Deviation From The Mean said...

It is of course fine for the opposition to ask questions of the government and make suggestions, but some of it spills too much into electoral politics for my liking.

I do hope Corbyn or anyone in the opposition calls for a full judicial review into the pandemic. We have, after all, seen the opposition call for judicial reviews for a lot less (though still reasonable).

This will not only detail how and why decisions were made, how we should cope with future pandemics but also hopefully advise how future society should be organised.

Also make that judicial review fully televised.

I would expect the UN to carry out a general review but this should be UK specific. Albeit the need to work internationally is clearly crucial etc etc.

Hopefully all genuine leftists will be united in one voice; the era of globalised capitalism must come to an end and be replaced by a planned economy that delivers based on needs and agreed priorities.

I remember reading an anthropological study of the mal-development of the global South by the imperialist criminals and from the Nazi's (see Leni Riefenstahls extensive work in Africa, Cecil Rhodes writings on colonial rule, the South African Nationalists arguments for Apartheid and almost every Austrian economist on the planet) to the British, Belgium and French colonialist the justification for this mass murder and theft was dragging people out of poverty.

The anthropological study made the point that it was never and I mean never the people who were being dragged out of poverty that made this claim but was always a claim made by the people doing the dragging, often literally.

Boffy, being firmly on the political right, not only allies with the likes of Austrian bagmen like Godfrey Bloom and Dominic Cummings when it comes to the correct response to the pandemic but also allies with the arch political right when it comes to the history of globalised capitalism. He also echoes the arguments made by the Nazi’s, the Colonial racists should as Rhodes and the nationalist White South Africans.

It is clear that globalisation is bringing us to the point of disaster.
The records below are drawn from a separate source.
(** ** What the watchers always do *)

Lemma updateOne_listed (resources : list Resource) (s : State) (r : Resource) :
  r ∈ resources → tagsListed resources s → tagsListed resources (updateOne s r).
Proof.
  intros Hr Hlisted.
  assert (Hinsert : tagsListed resources (insertResourceTag r s)).
  { destruct (resourcesMap s !! id r) as [el|] eqn:Hmap.
    - rewrite (insertResourceTag_known _ _ _ Hmap). exact Hlisted.
    - destruct (insertResourceTag_new r s Hmap) as (_ & _ & _ & _ & _ & Hperm).
      cbn zeta in Hperm. intros t Ht. rewrite Hperm in Ht.
      apply elem_of_cons in Ht as [->|Ht].
      + apply findById_elem. exact Hr.
      + apply Hlisted, survivors_tags, Ht. }
  unfold updateOne. destruct (resourcesMap s !! id r) as [el|]; [exact Hlisted|].
  destruct (bool_decide (type r = Code) && truthy (filePath r)); [|exact Hinsert].
  destruct (findTagByFilePath r s) as [[sameFileTag oldResourceId]|];
    [|exact Hinsert].
  destruct (decide (oldResourceId = id r)); [exact Hlisted|].
  intros t Ht. unfold setAttribute in Ht. simpl_state.
  rewrite tags_setAttribute in Ht.
  apply list_elem_of_fmap in Ht as (t0 & -> & Ht0). unfold rekeyed.
  destruct (decide (t0.1 = sameFileTag)).
  - apply findById_elem. exact Hr.
  - apply Hlisted. exact Ht0.
Qed.

Lemma fold_updateOne_listed (resources todo : list Resource) (s : State) :
  (∀ r, r ∈ todo → r ∈ resources) →
  tagsListed resources s → tagsListed resources (foldl updateOne s todo).
Proof.
  revert s. induction todo as [|r todo IH]; intros s Hsub Hlisted; [exact Hlisted|].
  cbn [foldl]. apply IH.
  - intros r' Hr'. apply Hsub. right. exact Hr'.
  - apply updateOne_listed; [apply Hsub; left|exact Hlisted].
Qed.

Lemma flush_last_sync (s : State) (tasks : list Task) :
  ticks s = tasks ++ [SyncValue] →
  ∃ earlier,
    emitted (flush s) = earlier ++ [UpdateModelValue (getContent (flush s))].
Proof.
  intros Hticks. unfold flush. rewrite Hticks, foldl_app. cbn [foldl runTask].
  eexists. unfold syncValue, getContent. simpl_state. reflexivity.
Qed.
(** * agorder: order-file upload, mapping, generation and download routes

    A shallow embedding of [server.js] and of the order routes (the router
    mounted under [/api/orders]), and the properties of the
    upload -> mapping -> generate -> download pipeline.

    The routes exist in two versions. The one modelled here chooses its
    directories by [NODE_ENV] and makes the uploads directory when it is
    loaded. The older one has the same handlers and always uses the
    directories next to the routes module, the case [production = false];
    its middleware stores an upload in the directory [uploads/] of the
    working directory, which is the same directory when the server is
    started from the directory above the routes.

    JavaScript strings are sequences of UTF-16 code units, objects used as
    dictionaries are finite maps of their own properties, the file system
    is a finite map from normalized absolute paths to nodes, and a call that
    can throw returns a [result]. The modules [utils/validation] and
    [utils/converter], the workbook reader of ExcelJS and [JSON] are
    parameters of the routes ([Host]). *)

From Stdlib Require Import ZArith NArith Lia List Ascii String DecimalN.
From stdpp Require Import base option list gmap fin_maps.

#[local] Set Warnings "-register-all,-clear-no-such-hyp".

Local Open Scope N_scope.

(** ** Strings *)

(** A JavaScript string: its UTF-16 code units. *)
Abbreviation jsstring := (list N).

Module JsString.

(** Source literals are written as UTF-8 text and decoded to code units. *)
Definition bytes_of (s : string) : list N :=
  map N_of_ascii (list_ascii_of_string s).

Definition cont (b : N) : N := N.land b 63.

Definition units_of_code_point (cp : N) : list N :=
  if cp <? 65536 then [cp]
  else let v := cp - 65536 in [55296 + N.shiftr v 10; 56320 + N.land v 1023].

Fixpoint utf16 (bs : list N) : list N :=
  match bs with
  | [] => []
  | b :: r =>
      if b <? 128 then b :: utf16 r
      else if b <? 224 then
        match r with
        | c1 :: r1 => (N.shiftl (N.land b 31) 6 + cont c1) :: utf16 r1
        | [] => [65533]
        end
      else if b <? 240 then
        match r with
        | c1 :: c2 :: r2 =>
            (N.shiftl (N.land b 15) 12 + N.shiftl (cont c1) 6 + cont c2) :: utf16 r2
        | _ => [65533]
        end
      else
        match r with
        | c1 :: c2 :: c3 :: r3 =>
            units_of_code_point
              (N.shiftl (N.land b 7) 18 + N.shiftl (cont c1) 12
               + N.shiftl (cont c2) 6 + cont c3) ++ utf16 r3
        | _ => [65533]
        end
  end.

Definition js (s : string) : jsstring := utf16 (bytes_of s).

(** [WhiteSpace] and [LineTerminator] of ECMAScript: what [trim] strips. *)
Definition is_space (c : N) : bool :=
  (c =? 9) || (c =? 10) || (c =? 11) || (c =? 12) || (c =? 13) || (c =? 32)
  || (c =? 160) || (c =? 5760) || ((8192 <=? c) && (c <=? 8202))
  || (c =? 8232) || (c =? 8233) || (c =? 8239) || (c =? 8287)
  || (c =? 12288) || (c =? 65279).

Fixpoint trimStart (s : jsstring) : jsstring :=
  match s with
  | c :: r => if is_space c then trimStart r else s
  | [] => []
  end.

Definition trimEnd (s : jsstring) : jsstring := rev (trimStart (rev s)).

(** [s.trim()] *)
Definition trim (s : jsstring) : jsstring := trimEnd (trimStart s).

(** [s.split(sep)] for a separator of one code unit: never empty. *)
Fixpoint split (sep : N) (s : jsstring) : list jsstring :=
  match s with
  | [] => [[]]
  | c :: r =>
      if c =? sep then [] :: split sep r
      else match split sep r with
           | field :: fields => (c :: field) :: fields
           | [] => [[c]]
           end
  end.

(** A string is truthy when it is not empty. *)
Definition truthy (s : jsstring) : Prop := s ≠ [].

#[global] Instance truthy_dec s : Decision (truthy s).
Proof. unfold truthy. apply _. Defined.

(** ASCII part of [toLowerCase]. The other case mappings of Unicode never
    yield an ASCII letter other than [i] and [k], so a comparison of the
    result with [".csv"], or a search in it for [xlsx], [xls] or [csv],
    is decided by this part alone. *)
Definition lower_unit (c : N) : N :=
  if (65 <=? c) && (c <=? 90) then c + 32 else c.
Lemma numbered_segment_at :
  numbered endpoints
  = map (fun j => (j, segment_at endpoints j)) (seq 0 (List.length endpoints)).
Proof.
  unfold numbered, segment_at.
  rewrite (combine_seq_nth endpoints (DPoint.new 0 0, DPoint.new 0 0) 0).
  apply map_ext. intros j. now rewrite Nat.sub_0_r.
Qed.

(** The inner loop searches the other pieces. *)
Lemma found_connected_point_existsb (i : nat) (point : DPoint.t)
  (range : list nat) :
  found_connected_point endpoints tolerance i point range
  = existsb (fun jp : nat * segment =>
               negb (fst jp =? i)%nat
               && ((DPoint.distance point (fst (snd jp)) <? tolerance)
                   || (DPoint.distance point (snd (snd jp)) <? tolerance)))
      (map (fun j => (j, segment_at endpoints j)) range).
Proof.
  induction range as [| j range IH]; simpl; [reflexivity |].
  rewrite IH, (Nat.eqb_sym j i), (orb_comm (_ <? _) (_ <? _)).
  now destruct (negb _ && _).
Qed.

Lemma found_connected_point_neighbour (i : nat) (point : DPoint.t) :
  found_connected_point endpoints tolerance i point
    (seq 0 (List.length endpoints))
  = has_neighbourb endpoints tolerance i point.
Proof.
  unfold has_neighbourb.
  now rewrite found_connected_point_existsb, numbered_segment_at.
Qed.

Lemma in_numbered (j : nat) (piece : segment) :
  In (j, piece) (numbered endpoints) <-> nth_error endpoints j = Some piece.
Proof.
  rewrite numbered_segment_at, in_map_iff. unfold segment_at. split.
  - intros (k & [= -> <-] & Hk%in_seq). apply nth_error_nth'. lia.
  - intros Hj. exists j. split.
    + f_equal. now apply nth_error_nth.
    + apply in_seq. assert (j < List.length endpoints)%nat; [| lia].
      apply nth_error_Some. now rewrite Hj.
Qed.

Lemma has_neighbourb_spec (i : nat) (point : DPoint.t) :
  has_neighbourb endpoints tolerance i point = true
  <-> has_neighbour endpoints tolerance i point.
Proof.
  unfold has_neighbourb, has_neighbour. rewrite existsb_exists.
  split.
  - intros ([j piece] & Hin%in_numbered & Htest). simpl in Htest.
    apply andb_prop in Htest as [Hj Hq].
    apply negb_true_iff, Nat.eqb_neq in Hj.
    apply orb_prop in Hq as [Hq | Hq].
    + exists j, piece, (fst piece). auto.
    + exists j, piece, (snd piece). auto.
  - intros (j & piece & q & Hin%in_numbered & Hj & Hq & Hd).
    exists (j, piece). split; [assumption |]. simpl.
    apply Nat.eqb_neq in Hj. rewrite Hj. simpl.
    destruct Hq as [-> | ->]; rewrite Hd; auto using orb_true_r.
Qed.

(** What one piece adds to the counter. *)
Lemma for_segments_step (i : nat) (num : nat) :
  (if negb (DPoint.distance (fst (segment_at endpoints i))
                            (snd (segment_at endpoints i)) =? 0)
   then find_connected_point endpoints tolerance i (snd (segment_at endpoints i))
          (find_connected_point endpoints tolerance i
             (fst (segment_at endpoints i)) num)
   else num)
  = (num + List.length
             (if degenerate (segment_at endpoints i) then []
              else map (pair i)
                     (filter (fun p => negb (has_neighbourb endpoints tolerance i p))
                        [fst (segment_at endpoints i);
                         snd (segment_at endpoints i)])))%nat.
Proof.
  unfold degenerate, find_connected_point.
  rewrite !found_connected_point_neighbour.
  destruct (DPoint.distance _ _ =? 0); simpl; [lia |].
  destruct (has_neighbourb _ _ i (fst _)), (has_neighbourb _ _ i (snd _));
    simpl; lia.
Qed.

Lemma for_segments_total (range : list nat) :
  forall num, (num <= 2)%nat ->
  for_segments endpoints tolerance range num = true
  <-> (num + List.length
               (flat_map
                  (fun ip : nat * segment =>
                     if degenerate (snd ip) then []
                     else map (pair (fst ip))
                            (filter
                               (fun p => negb (has_neighbourb endpoints tolerance
                                                 (fst ip) p))
                               [fst (snd ip); snd (snd ip)]))
                  (map (fun j => (j, segment_at endpoints j)) range))
       <= 2)%nat.
Proof.
  induction range as [| i range IH]; intros num Hnum.
  - simpl. split; [lia | reflexivity].
  - cbn [for_segments map flat_map fst snd]. rewrite for_segments_step.
    rewrite length_app.
    destruct (Nat.ltb_spec 2
                (num + List.length
                         (if degenerate (segment_at endpoints i) then []
                          else map (pair i)
                                 (filter
                                    (fun p => negb (has_neighbourb endpoints
                                                      tolerance i p))
                                    [fst (segment_at endpoints i);
                                     snd (segment_at endpoints i)]))))
      as [Hbreak | Hgo].
    + split; [discriminate | lia].
    + rewrite (IH _ Hgo). lia.
Qed.

(** The verifier counts the endpoints that must connect and do not. *)
Lemma endpoints_continuous_iff :
  endpoints_continuous endpoints tolerance = true
  <-> (List.length (unmatched_endpoints endpoints tolerance) <= 2)%nat.
Proof.
  unfold endpoints_continuous, unmatched_endpoints.
  rewrite for_segments_total by lia. now rewrite <- numbered_segment_at.
Qed.
(** The case that names a member returns this callable. *)
Definition factory_of (t : StorageType) : StorageFactory :=
  match t with
  | S3 => AwsS3Storage
  | OPENDAL => OpenDALStorage_scheme
  | LOCAL => OpenDALStorage_fs
  | AZURE_BLOB => AzureBlobStorage
  | ALIYUN_OSS => AliyunOssStorage
  | GOOGLE_STORAGE => GoogleCloudStorage
  | TENCENT_COS => TencentCosStorage
  | OCI_STORAGE => OracleOCIStorage
  | HUAWEI_OBS => HuaweiObsStorage
  | BAIDU_OBS => BaiduObsStorage
  | VOLCENGINE_TOS => VolcengineTosStorage
  | SUPBASE => SupabaseStorage
  end.

Definition ValueError (msg : string) : PyException := mkExc "ValueError" msg.

(** ** The class [Storage] *)

Module Storage.
Section Methods.

Context {E : Type}.
Variable default_timer : E -> Z * E.
Variable STORAGE_TYPE : string.

(** [self.storage_runner] *)
Variable storage_runner : BaseStorage E.

Local Abbreviation timeit := (timeit default_timer STORAGE_TYPE).

(** [save] carries no [@timeit]; it returns [None]. *)
Definition save (filename : string) (data : bytes) : M E (Value E) :=
  try_log (bind (call_backend (bs_save storage_runner filename data))
                (fun _ => ret VNone))
          ("Failed to save file " +:+ filename).

Definition load_once (filename : string) : M E (Value E) :=
  timeit "load_once"
    (try_log (call_backend (bs_load_once storage_runner filename))
             ("Failed to load_once file " +:+ filename)).

Definition load_stream (filename : string) : M E (Value E) :=
  timeit "load_stream"
    (try_log (call_backend (bs_load_stream storage_runner filename))
             ("Failed to load_stream file " +:+ filename)).

Definition load (filename : string) (stream : bool) : M E (Value E) :=
  timeit "load"
    (try_log (if stream then load_stream filename else load_once filename)
             ("Failed to load file " +:+ filename)).

Definition download (filename target_filepath : string) : M E (Value E) :=
  timeit "download"
    (try_log (bind (call_backend
                      (bs_download storage_runner filename target_filepath))
                   (fun _ => ret VNone))
             ("Failed to download file " +:+ filename)).

Definition exists_ (filename : string) : M E (Value E) :=
  timeit "exists"
    (try_log (call_backend (bs_exists storage_runner filename))
             ("Failed to check file exists " +:+ filename)).

Definition delete (filename : string) : M E (Value E) :=
  timeit "delete"
    (try_log (call_backend (bs_delete storage_runner filename))
             ("Failed to delete file " +:+ filename)).

End Methods.

Section Factory.

(** Modelled from the spec: [extensions/storage/storage_type.py] is not
    among the sources. [StorageType] is a string enumeration (the
    configured identifier is a string "matching one of the fixed
    enumeration values"), so each member compares equal to its string
    value; the values themselves are a parameter. *)
Variable storage_type_value : StorageType -> string.
(** * Verification of [airflow.sdk.log]

    A shallow embedding of [task_sdk/src/airflow/sdk/log.py]: the field
    processors, the sink adapter, the memoized pipeline builder, the
    configure/reset life cycle and the warning bridge, followed by the
    properties stated about them.

    Python objects are modelled by their observable content; where object
    identity matters (the memoized pipeline) an object carries the
    allocation number it received when it was built.  Module-level globals
    and the [functools.cache] tables live in an explicit process state that
    is threaded through a small state-and-exception monad. *)

From stdpp Require Import base option list strings pretty gmap.
From Stdlib Require Import ZArith Lia ZifyBool.
Open Scope string_scope.
Open Scope list_scope.
Set Warnings "-register-all".

(** ** Python values *)

Module Py.

(** A traceback frame as [structlog] reads it from the interpreter:
    [rf_filename] is the absolute path of the frame's file (or the name
    itself when it starts with [<]). *)
Record RawFrame := {
  rf_filename : string;
  rf_lineno : Z;
  rf_name : string;
  rf_locals : list (string * string)
}.

(** An exception instance.  [exc_type] is the name of its class and
    [exc_msg] its [str()]; [exc_tb] is [__traceback__] (the empty list
    stands for [None]); [exc_cause], [exc_context] and
    [exc_suppress_context] are [__cause__], [__context__] and
    [__suppress_context__].  [exc_subs] is [Some l] exactly when the
    object is an instance of the builtin [BaseExceptionGroup] whose
    [exceptions] attribute is [l]. *)
Inductive PyExc := BaseException {
  exc_type : string;
  exc_msg : string;
  exc_tb : list RawFrame;
  exc_cause : option PyExc;
  exc_subs : option (list PyExc);
  exc_context : option PyExc;
  exc_suppress_context : bool
}.

(** The values an event dictionary can hold. *)
Inductive Value :=
| VNone
| VBool (b : bool)
| VInt (z : Z)
| VStr (s : string)
| VList (l : list Value)
| VTuple (l : list Value)
| VDict (d : list (string * Value))
| VExc (e : PyExc)
| VClass (name : string) (exception_class : bool)
| VTraceback (tb : list RawFrame)
| VObj (repr : string).

(** An [ExcInfo] tuple [(type, value, traceback)]: the name of the class,
    the exception and the frames of the traceback ([None] has none). *)
Definition ExcInfo : Type := string * PyExc * list RawFrame.

(** [(type(exc), exc, exc.__traceback__)] *)
Definition exc_info_tuple (exc : PyExc) : ExcInfo := (exc_type exc, exc, exc_tb exc).

(** [EventDict]: a [dict] keeps insertion order and has unique keys. *)
Abbreviation EventDict := (list (string * Value)).

Definition wf_dict (d : EventDict) : Prop := NoDup (d.*1).

(** [d.get(k, None)] *)
Fixpoint dict_get {A} (k : string) (d : list (string * A)) : option A :=
  match d with
  | [] => None
  | (k', v) :: r => if String.eqb k k' then Some v else dict_get k r
  end.

(** [d[k] = v]: an existing key keeps its position, a new key goes last. *)
Fixpoint dict_set {A} (k : string) (v : A) (d : list (string * A))
    : list (string * A) :=
  match d with
  | [] => [(k, v)]
  | (k', v') :: r =>
      if String.eqb k k' then (k, v) :: r else (k', v') :: dict_set k v r
  end.

(** [del d[k]] / [d.pop(k, None)] on the dictionary itself. *)
Fixpoint dict_del {A} (k : string) (d : list (string * A)) : list (string * A) :=
  match d with
  | [] => []
  | (k', v') :: r =>
      if String.eqb k k' then r else (k', v') :: dict_del k r
  end.

(** [d.setdefault(k, v)] *)
Definition dict_setdefault {A} (k : string) (v : A) (d : list (string * A))
    : list (string * A) :=
  match dict_get k d with
  | Some _ => d
  | None => dict_set k v d
  end.

(** Truth value of an object, as [if x:] tests it. *)
Definition truthy (v : Value) : bool :=
  match v with
  | VNone => false
  | VBool b => b
  | VInt z => negb (z =? 0)%Z
  | VStr s => negb (String.eqb s "")
  | VList l | VTuple l => match l with [] => false | _ => true end
  | VDict d => match d with [] => false | _ => true end
  | VExc _ | VClass _ _ | VTraceback _ | VObj _ => true
  end.

(** [x is True] *)
Definition is_True (v : Value) : bool :=
  match v with VBool true => true | _ => false end.
(** X4.  The table depends on the cube only through the selected
    realization and the analytes but the last: two datasets with the same
    shape, names and per-sample variables whose data agree there give the
    same result, whatever the dropped analyte and the other realizations
    hold. *)
Theorem load_realization_depends_on_slice (ds1 ds2 : Dataset)
    (realization : Z) (r : nat) :
  dim_sample (ds_data ds1) = dim_sample (ds_data ds2) ->
  dim_analyte (ds_data ds1) = dim_analyte (ds_data ds2) ->
  dim_realization (ds_data ds1) = dim_realization (ds_data ds2) ->
  ds_analytes ds1 = ds_analytes ds2 ->
  ds_control ds1 = ds_control ds2 ->
  ds_round ds1 = ds_round ds2 ->
  normalize_index (dim_realization (ds_data ds1)) realization = Some r ->
  (forall i j, (i < dim_sample (ds_data ds1))%nat ->
               (j < dim_analyte (ds_data ds1) - 1)%nat ->
               item (ds_data ds1) i j r = item (ds_data ds2) i j r) ->
  load_realization ds1 realization = load_realization ds2 realization.
Proof.
  intros Hs Ha Hn Hna Hc Hr Hi Hitem.
  unfold load_realization, isel.
  rewrite <- Hn, Hi, <- Hs, <- Ha, <- Hna, <- Hc, <- Hr.
  assert (E : slice_at (ds_data ds1) r = slice_at (ds_data ds2) r).
  { unfold slice_at. rewrite <- Hs, <- Ha.
    apply map_ext_in. intros i Hi'. apply in_seq in Hi'.
    apply map_ext_in. intros j Hj. apply in_seq in Hj.
    apply Hitem; lia. }
  now rewrite E.
Qed.

Lemma load_realization_depends_on_slice_witness :
  load_realization cube0 0 = load_realization cube0_other 0.
Proof.
  apply (load_realization_depends_on_slice cube0 cube0_other 0 0);
    try reflexivity.
  intros i j Hi Hj. simpl in Hi, Hj. simpl.
  destruct j as [|[|j]]; [reflexivity | reflexivity | lia].
Defined.

End ExtractorShape.

Section ExtractorLookup.

Lemma key_leb_refl (k : Key) : key_leb k k = true.
Proof.
  pose proof (key_eqb_refl k) as H. unfold key_eqb in H. unfold key_leb.
  destruct (key_compare k k); [reflexivity | discriminate | discriminate].
Qed.

(** The rows with a given key are where the insertion leaves them: before
    the rows of that key that were already there. *)
Lemma filter_insert_row (k : Key) (x : Row) (l : list Row) :
  filter (fun row : Row => key_eqb (fst row) k) (insert_row x l)
  = filter (fun row : Row => key_eqb (fst row) k) (x :: l).
Proof.
  induction l as [|y l IH]; [reflexivity |].
  simpl insert_row. destruct (key_leb (fst x) (fst y)) eqn:E; [reflexivity |].
  simpl filter at 1. rewrite IH. simpl.
  destruct (key_eqb (fst x) k) eqn:Ex; [|reflexivity].
  destruct (key_eqb (fst y) k) eqn:Ey; [|reflexivity].
  apply key_eqb_eq in Ex. apply key_eqb_eq in Ey.
  rewrite Ex, Ey, key_leb_refl in E. discriminate.
Qed.
(** * Reading-progress / reading-session persistence schema

    A shallow embedding of
    [supabase/migrations/20240320000000_create_reading_tables.sql]:
    the two tables with their column defaults, NOT NULL, PRIMARY KEY,
    UNIQUE and FOREIGN KEY ... ON DELETE CASCADE constraints, the
    [update_updated_at_column] trigger function and the six row-level
    security policies.  SQL statements are functions from a database
    state to either a new state or an SQLSTATE condition. *)

From Stdlib Require Import ZArith List Bool Lia.
From stdpp Require Import base decidable option list numbers gmap sets.

Open Scope Z_scope.

(** ** SQL values *)

(** A UUID is an opaque 128-bit identifier; only equality is ever used. *)
Definition uuid := N.

(** TIMESTAMP WITH TIME ZONE: microseconds since the epoch. *)
Definition timestamptz := Z.

(** Every column value may be NULL: a column of SQL type [A] holds an
    [option A], [None] being NULL. *)

(** SQL's three-valued [=]: unknown as soon as one side is NULL. *)
Definition sql_eq {A} `{EqDecision A} (x y : option A) : option bool :=
  match x, y with
  | Some a, Some b => Some (bool_decide (a = b))
  | _, _ => None
  end.

(** A USING / WITH CHECK / WHERE condition admits a row only when it
    evaluates to TRUE; both FALSE and unknown reject. *)
Definition sql_is_true (c : option bool) : bool :=
  match c with
  | Some true => true
  | _ => false
  end.

(** INTEGER is a signed 32-bit integer; a value outside the range raises
    "integer out of range" rather than wrapping. *)
Definition int4_min : Z := - 2 ^ 31.
Definition int4_max : Z := 2 ^ 31 - 1.

Definition is_int4 (v : Z) : bool := (int4_min <=? v) && (v <=? int4_max).

(** A value of SQL type [numeric]: not-a-number, an infinity, or the
    decimal number [m * 10^(-e)]. *)
Inductive numeric : Set :=
  | NaN
  | Infinity (negative : bool)
  | Decimal (m : Z) (e : nat).

(** DECIMAL(5,2): two fractional digits and at most five digits in all.
    A value assigned to such a column is first rounded to two fractional
    digits, a tie going away from zero, and then checked to have no more
    than three digits before the point; NaN passes both steps and is
    stored as it is, an infinity fails the second.  A [decimal_5_2] is a
    value after the first step: NaN, an infinity, or a number of
    hundredths, so [hundredths 2500] is 25.00 and the largest magnitude
    the column holds is 999.99. *)
Inductive decimal_5_2 : Set :=
  | not_a_number
  | infinite (negative : bool)
  | hundredths (h : Z).

Global Instance decimal_5_2_eq_dec : EqDecision decimal_5_2.
Proof. solve_decision. Defined.

(** [m / d] rounded to the nearest integer, a tie away from zero. *)
Definition round_half_away (m d : Z) : Z :=
  Z.sgn m * ((2 * Z.abs m + d) / (2 * d)).

(** The first step: rounding to the scale of the column. *)
Definition to_scale_2 (v : numeric) : decimal_5_2 :=
  match v with
  | NaN => not_a_number
  | Infinity negative => infinite negative
  | Decimal m 0 => hundredths (m * 100)
  | Decimal m 1 => hundredths (m * 10)
  | Decimal m 2 => hundredths m
  | Decimal m (S (S (S k))) =>
      hundredths (round_half_away m (10 ^ Z.of_nat (S k)))
  end.

(** The second step: the precision of the column. *)
Definition is_decimal_5_2 (v : decimal_5_2) : bool :=
  match v with
  | not_a_number => true
  | infinite _ => false
  | hundredths h => (-99999 <=? h) && (h <=? 99999)
  end.

(** A nullable column passes its type check when it is NULL or in range. *)
Definition null_or {A} (p : A -> bool) (v : option A) : bool :=
  match v with
  | None => true
  | Some a => p a
  end.

Definition is_not_null {A} (v : option A) : bool :=
  match v with
  | None => false
  | Some _ => true
  end.

(** ** Outcomes of a statement *)

(** The conditions the schema can raise, by their PostgreSQL names. *)
Inductive sqlstate : Set :=
  | numeric_value_out_of_range   (* 22003 *)
  | not_null_violation           (* 23502 *)
  | foreign_key_violation        (* 23503 *)
  | unique_violation             (* 23505 *)
  | insufficient_privilege.      (* 42501: row-level security *)

Global Instance sqlstate_eq_dec : EqDecision sqlstate.
Proof. solve_decision. Defined.

Inductive result (E A : Type) : Type :=
  | Ok (a : A)
  | Err (e : E).
Arguments Ok {E A} a.
Arguments Err {E A} e.

Global Instance result_ret {E} : MRet (result E) := fun A a => Ok a.
Global Instance result_bind {E} : MBind (result E) := fun A B f m =>
  match m with
  | Ok a => f a
  | Err e => Err e
  end.

Definition is_ok {E A} (m : result E A) : bool :=
  match m with
  | Ok _ => true
  | Err _ => false
  end.

(** [guard_or e b] continues when [b] holds and raises [e] otherwise. *)
Definition guard_or {E} (e : E) (b : bool) : result E unit :=
  if b then Ok tt else Err e.

(** ** Sessions and row-level security *)

(** Row-level security is enabled but not forced on both tables, so the
    table owner (the role that runs the migration) and roles with
    BYPASSRLS are not subject to the policies.  Every other role is, and
    [auth.uid()] is the identity of its session, NULL when the request is
    not authenticated. *)
Inductive role : Set :=
  | table_owner
  | app_user (auth_uid : option uuid).

(** ** Tables *)

(** What the migration declares for a table, in the shape both tables
    share: the key columns, the column types, the NOT NULL columns, whether
    UNIQUE(user_id, book_id) is declared, and how a row's [updated_at] is
    assigned. *)
Record table (row : Type) : Type := Table {
  col_id : row -> option uuid;
  col_user_id : row -> option uuid;
  col_book_id : row -> option uuid;
  with_updated_at : option timestamptz -> row -> row;
  well_typed : row -> bool;
  not_null : row -> bool;
  unique_user_book : bool
}.
Arguments Table {row}.
Arguments col_id {row} _ _.
Arguments col_user_id {row} _ _.
Arguments col_book_id {row} _ _.
Arguments with_updated_at {row} _ _ _.
Arguments well_typed {row} _ _.
Arguments not_null {row} _ _.
Arguments unique_user_book {row} _.

(** The trigger function:
<<
  NEW.updated_at = NOW();
  RETURN NEW;
>> *)
Definition update_updated_at_column {row} (T : table row)
    (now : timestamptz) (NEW : row) : row :=
  with_updated_at T (Some now) NEW.

Section Table.
Context {row : Type} (T : table row).

(** The one condition all six policies use: [auth.uid() = user_id].
    FOR SELECT and FOR UPDATE give it as USING, applied to the existing
    row; FOR INSERT gives it as WITH CHECK, applied to the new row; and an
    UPDATE policy declared with USING alone applies the same expression to
    the new row as well. *)
Definition policy (r : role) (x : row) : bool :=
  match r with
  | table_owner => true
  | app_user uid => sql_is_true (sql_eq uid (col_user_id T x))
  end.

(** PRIMARY KEY (id): no other row has the same id. *)
Definition same_id (x y : row) : bool :=
  sql_is_true (sql_eq (col_id T x) (col_id T y)).

Definition pk_conflict (x : row) (rows : list row) : bool :=
  existsb (same_id x) rows.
As an economic model it is bordering on insanity, it is so fragile to be unsustainable. It will literally rip the world apart and destroy the living environment.

Boffy’s gies against the laws of physics. It is simply not possible to sustain life at the level of the average Westerner.

Rather than dragging people out of poverty, globalized capitalism has built the biggest system of super-exploitation ever created and has brought the world to the brink of disaster.

For all our sakes we should fight with all our breath for its demise.

Anonymous said...

Right now I would rather hear from experts than any politicians but I expect for some, Gordon Brown is a solid and trustworthy figure in a time of uncertainty.